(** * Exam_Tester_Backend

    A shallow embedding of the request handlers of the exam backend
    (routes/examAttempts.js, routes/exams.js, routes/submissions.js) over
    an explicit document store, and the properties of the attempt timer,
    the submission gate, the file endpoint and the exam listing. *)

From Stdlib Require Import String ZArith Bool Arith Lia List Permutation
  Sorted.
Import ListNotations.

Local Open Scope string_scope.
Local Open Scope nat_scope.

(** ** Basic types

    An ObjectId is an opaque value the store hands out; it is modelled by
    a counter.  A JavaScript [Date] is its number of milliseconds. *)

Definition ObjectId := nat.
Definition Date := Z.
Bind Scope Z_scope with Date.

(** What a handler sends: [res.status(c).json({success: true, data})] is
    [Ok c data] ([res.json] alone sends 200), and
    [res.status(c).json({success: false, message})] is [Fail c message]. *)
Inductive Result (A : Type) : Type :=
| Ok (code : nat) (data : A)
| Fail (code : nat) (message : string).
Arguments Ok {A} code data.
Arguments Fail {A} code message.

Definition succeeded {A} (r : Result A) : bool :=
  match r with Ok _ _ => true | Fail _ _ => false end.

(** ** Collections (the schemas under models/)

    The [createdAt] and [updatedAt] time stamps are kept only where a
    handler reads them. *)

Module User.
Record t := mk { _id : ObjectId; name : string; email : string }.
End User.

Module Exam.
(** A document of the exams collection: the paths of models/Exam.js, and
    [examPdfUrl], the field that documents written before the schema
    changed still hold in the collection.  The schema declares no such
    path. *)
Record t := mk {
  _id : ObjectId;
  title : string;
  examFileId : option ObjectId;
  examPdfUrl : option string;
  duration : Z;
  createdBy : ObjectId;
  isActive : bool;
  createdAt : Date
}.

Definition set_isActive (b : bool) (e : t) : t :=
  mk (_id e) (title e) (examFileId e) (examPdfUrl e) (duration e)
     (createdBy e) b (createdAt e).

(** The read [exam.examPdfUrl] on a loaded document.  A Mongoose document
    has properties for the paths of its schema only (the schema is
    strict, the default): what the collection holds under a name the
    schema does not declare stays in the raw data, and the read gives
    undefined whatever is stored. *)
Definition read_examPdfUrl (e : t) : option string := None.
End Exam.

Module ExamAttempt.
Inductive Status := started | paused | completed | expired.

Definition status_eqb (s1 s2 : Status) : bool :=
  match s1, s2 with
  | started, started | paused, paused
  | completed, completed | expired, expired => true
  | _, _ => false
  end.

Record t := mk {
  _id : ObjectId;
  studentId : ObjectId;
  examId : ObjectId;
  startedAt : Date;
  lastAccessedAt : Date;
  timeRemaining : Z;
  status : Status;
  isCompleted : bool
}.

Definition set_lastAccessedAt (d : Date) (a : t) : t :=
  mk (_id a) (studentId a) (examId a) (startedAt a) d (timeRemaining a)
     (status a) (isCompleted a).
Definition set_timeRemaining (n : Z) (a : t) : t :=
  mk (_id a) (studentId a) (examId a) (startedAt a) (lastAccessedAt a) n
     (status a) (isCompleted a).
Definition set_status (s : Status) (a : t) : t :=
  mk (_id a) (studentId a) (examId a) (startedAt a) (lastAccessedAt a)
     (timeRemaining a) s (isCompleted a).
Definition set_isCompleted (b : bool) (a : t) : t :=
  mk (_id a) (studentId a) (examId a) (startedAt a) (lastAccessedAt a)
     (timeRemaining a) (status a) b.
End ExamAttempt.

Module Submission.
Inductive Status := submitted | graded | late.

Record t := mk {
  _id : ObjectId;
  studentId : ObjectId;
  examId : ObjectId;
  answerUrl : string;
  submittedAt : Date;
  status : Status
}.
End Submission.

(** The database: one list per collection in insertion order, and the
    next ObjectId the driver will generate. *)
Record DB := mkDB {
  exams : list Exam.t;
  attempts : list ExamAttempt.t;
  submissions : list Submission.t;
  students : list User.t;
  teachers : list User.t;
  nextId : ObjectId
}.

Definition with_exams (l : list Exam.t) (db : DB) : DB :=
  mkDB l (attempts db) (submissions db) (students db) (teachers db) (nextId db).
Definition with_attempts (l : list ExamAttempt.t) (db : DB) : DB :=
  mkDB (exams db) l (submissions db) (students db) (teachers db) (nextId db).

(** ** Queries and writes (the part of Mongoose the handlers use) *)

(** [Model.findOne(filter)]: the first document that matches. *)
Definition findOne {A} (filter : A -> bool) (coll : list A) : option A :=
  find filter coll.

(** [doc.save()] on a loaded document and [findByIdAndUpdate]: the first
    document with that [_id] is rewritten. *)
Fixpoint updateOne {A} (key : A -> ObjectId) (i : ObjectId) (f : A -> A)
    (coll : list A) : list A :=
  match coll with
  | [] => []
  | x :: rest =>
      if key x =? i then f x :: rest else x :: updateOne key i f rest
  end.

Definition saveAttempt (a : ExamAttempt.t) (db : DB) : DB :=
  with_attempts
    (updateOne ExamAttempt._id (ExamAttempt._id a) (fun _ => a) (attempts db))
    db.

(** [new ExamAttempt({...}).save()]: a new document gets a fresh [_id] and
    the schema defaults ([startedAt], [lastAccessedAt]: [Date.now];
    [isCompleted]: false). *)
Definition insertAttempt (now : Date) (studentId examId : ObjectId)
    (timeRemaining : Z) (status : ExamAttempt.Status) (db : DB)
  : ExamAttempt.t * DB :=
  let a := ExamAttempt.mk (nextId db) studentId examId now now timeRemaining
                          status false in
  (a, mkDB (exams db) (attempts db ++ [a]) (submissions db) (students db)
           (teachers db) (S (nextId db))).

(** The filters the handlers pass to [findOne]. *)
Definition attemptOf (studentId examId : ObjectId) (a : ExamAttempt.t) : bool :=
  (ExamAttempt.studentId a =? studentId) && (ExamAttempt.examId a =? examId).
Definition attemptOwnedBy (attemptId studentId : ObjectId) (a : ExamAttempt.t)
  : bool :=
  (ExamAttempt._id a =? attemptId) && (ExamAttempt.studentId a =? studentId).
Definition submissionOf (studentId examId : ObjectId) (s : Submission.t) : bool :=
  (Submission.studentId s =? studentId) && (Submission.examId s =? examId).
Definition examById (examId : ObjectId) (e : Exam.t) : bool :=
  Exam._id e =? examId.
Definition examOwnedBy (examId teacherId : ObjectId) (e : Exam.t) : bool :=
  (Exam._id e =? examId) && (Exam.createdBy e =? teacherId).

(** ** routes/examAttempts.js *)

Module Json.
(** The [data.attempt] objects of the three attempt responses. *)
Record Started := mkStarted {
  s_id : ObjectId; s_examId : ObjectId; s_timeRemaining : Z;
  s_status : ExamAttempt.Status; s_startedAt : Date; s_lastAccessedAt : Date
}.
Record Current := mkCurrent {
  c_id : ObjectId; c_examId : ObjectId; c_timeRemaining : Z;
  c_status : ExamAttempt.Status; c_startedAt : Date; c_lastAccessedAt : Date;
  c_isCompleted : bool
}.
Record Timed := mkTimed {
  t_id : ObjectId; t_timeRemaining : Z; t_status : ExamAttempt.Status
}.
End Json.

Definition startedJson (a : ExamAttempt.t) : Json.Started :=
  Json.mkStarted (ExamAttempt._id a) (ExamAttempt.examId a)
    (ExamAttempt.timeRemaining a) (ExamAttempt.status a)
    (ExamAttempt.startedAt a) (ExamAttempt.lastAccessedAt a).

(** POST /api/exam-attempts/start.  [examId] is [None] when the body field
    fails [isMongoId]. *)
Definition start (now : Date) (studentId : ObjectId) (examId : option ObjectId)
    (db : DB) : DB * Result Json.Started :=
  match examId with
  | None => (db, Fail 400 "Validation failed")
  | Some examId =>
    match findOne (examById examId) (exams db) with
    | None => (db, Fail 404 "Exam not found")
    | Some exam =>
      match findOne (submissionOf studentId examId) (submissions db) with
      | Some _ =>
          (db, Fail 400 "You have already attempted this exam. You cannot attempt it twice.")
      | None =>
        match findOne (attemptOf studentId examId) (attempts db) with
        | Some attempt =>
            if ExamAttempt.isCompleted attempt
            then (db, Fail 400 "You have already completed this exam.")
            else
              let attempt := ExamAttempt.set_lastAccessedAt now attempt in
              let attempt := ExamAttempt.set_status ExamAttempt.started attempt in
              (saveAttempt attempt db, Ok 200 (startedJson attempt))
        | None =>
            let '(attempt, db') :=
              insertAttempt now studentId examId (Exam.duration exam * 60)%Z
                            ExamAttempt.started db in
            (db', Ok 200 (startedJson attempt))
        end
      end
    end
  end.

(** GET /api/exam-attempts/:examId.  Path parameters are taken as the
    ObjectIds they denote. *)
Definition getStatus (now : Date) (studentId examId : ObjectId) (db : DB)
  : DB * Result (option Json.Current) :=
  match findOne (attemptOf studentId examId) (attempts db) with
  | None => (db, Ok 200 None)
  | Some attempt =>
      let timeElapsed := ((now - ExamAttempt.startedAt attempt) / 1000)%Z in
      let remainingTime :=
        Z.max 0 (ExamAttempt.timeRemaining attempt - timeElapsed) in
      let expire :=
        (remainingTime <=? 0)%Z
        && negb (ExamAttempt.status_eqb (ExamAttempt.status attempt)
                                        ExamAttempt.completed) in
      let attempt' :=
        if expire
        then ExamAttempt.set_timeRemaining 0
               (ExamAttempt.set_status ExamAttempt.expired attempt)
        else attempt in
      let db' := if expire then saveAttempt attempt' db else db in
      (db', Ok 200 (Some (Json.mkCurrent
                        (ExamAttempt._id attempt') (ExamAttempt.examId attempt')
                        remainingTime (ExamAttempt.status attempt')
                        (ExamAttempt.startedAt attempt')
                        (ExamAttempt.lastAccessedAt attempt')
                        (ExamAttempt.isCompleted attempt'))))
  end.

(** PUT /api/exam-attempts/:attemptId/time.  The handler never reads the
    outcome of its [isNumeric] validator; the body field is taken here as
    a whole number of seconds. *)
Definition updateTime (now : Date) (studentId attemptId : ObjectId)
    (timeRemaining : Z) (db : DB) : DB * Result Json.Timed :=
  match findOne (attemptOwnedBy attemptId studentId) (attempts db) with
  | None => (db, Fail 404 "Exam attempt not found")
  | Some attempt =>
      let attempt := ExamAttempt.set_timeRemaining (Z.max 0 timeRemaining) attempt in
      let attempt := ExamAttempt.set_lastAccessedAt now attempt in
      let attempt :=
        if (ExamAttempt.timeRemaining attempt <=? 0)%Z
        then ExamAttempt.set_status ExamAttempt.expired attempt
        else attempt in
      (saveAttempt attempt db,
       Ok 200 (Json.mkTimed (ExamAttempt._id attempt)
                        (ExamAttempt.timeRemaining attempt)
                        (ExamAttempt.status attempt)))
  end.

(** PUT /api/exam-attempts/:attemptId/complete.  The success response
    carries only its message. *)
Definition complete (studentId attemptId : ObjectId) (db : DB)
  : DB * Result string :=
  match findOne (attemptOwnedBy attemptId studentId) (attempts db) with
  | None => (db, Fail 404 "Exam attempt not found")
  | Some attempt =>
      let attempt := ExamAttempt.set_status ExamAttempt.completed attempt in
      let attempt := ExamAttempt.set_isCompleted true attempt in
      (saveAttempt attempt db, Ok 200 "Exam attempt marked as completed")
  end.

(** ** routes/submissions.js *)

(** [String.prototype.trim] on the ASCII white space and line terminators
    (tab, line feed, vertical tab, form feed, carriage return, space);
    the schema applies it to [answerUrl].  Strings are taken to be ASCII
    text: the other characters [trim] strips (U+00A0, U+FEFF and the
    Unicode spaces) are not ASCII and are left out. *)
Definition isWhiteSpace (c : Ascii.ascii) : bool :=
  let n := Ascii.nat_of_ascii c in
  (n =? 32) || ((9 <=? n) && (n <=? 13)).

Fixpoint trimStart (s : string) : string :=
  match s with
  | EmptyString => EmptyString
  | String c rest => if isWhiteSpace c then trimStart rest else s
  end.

_ _ _ _ _

• _PROBLEM REQUIREMENTS_
All that is wanted is the stretch of lines above from the one containing "schema does not" through the one containing "End ExamAttempt.", duplicated exactly.

• _OUTPUT OF THE EXERCISE_
    schema does not declare stays in the raw data, and the read gives
    undefined whatever is stored. *)
Definition read_examPdfUrl (e : t) : option string := None.
End Exam.

Module ExamAttempt.
Inductive Status := started | paused | completed | expired.

Definition status_eqb (s1 s2 : Status) : bool :=
  match s1, s2 with
  | started, started | paused, paused
  | completed, completed | expired, expired => true
  | _, _ => false
  end.

Record t := mk {
  _id : ObjectId;
  studentId : ObjectId;
  examId : ObjectId;
  startedAt : Date;
  lastAccessedAt : Date;
  timeRemaining : Z;
  status : Status;
  isCompleted : bool
}.

Definition set_lastAccessedAt (d : Date) (a : t) : t :=
  mk (_id a) (studentId a) (examId a) (startedAt a) d (timeRemaining a)
     (status a) (isCompleted a).
Definition set_timeRemaining (n : Z) (a : t) : t :=
  mk (_id a) (studentId a) (examId a) (startedAt a) (lastAccessedAt a) n
     (status a) (isCompleted a).
Definition set_status (s : Status) (a : t) : t :=
  mk (_id a) (studentId a) (examId a) (startedAt a) (lastAccessedAt a)
     (timeRemaining a) s (isCompleted a).
Definition set_isCompleted (b : bool) (a : t) : t :=
  mk (_id a) (studentId a) (examId a) (startedAt a) (lastAccessedAt a)
     (timeRemaining a) (status a) b.
End ExamAttempt.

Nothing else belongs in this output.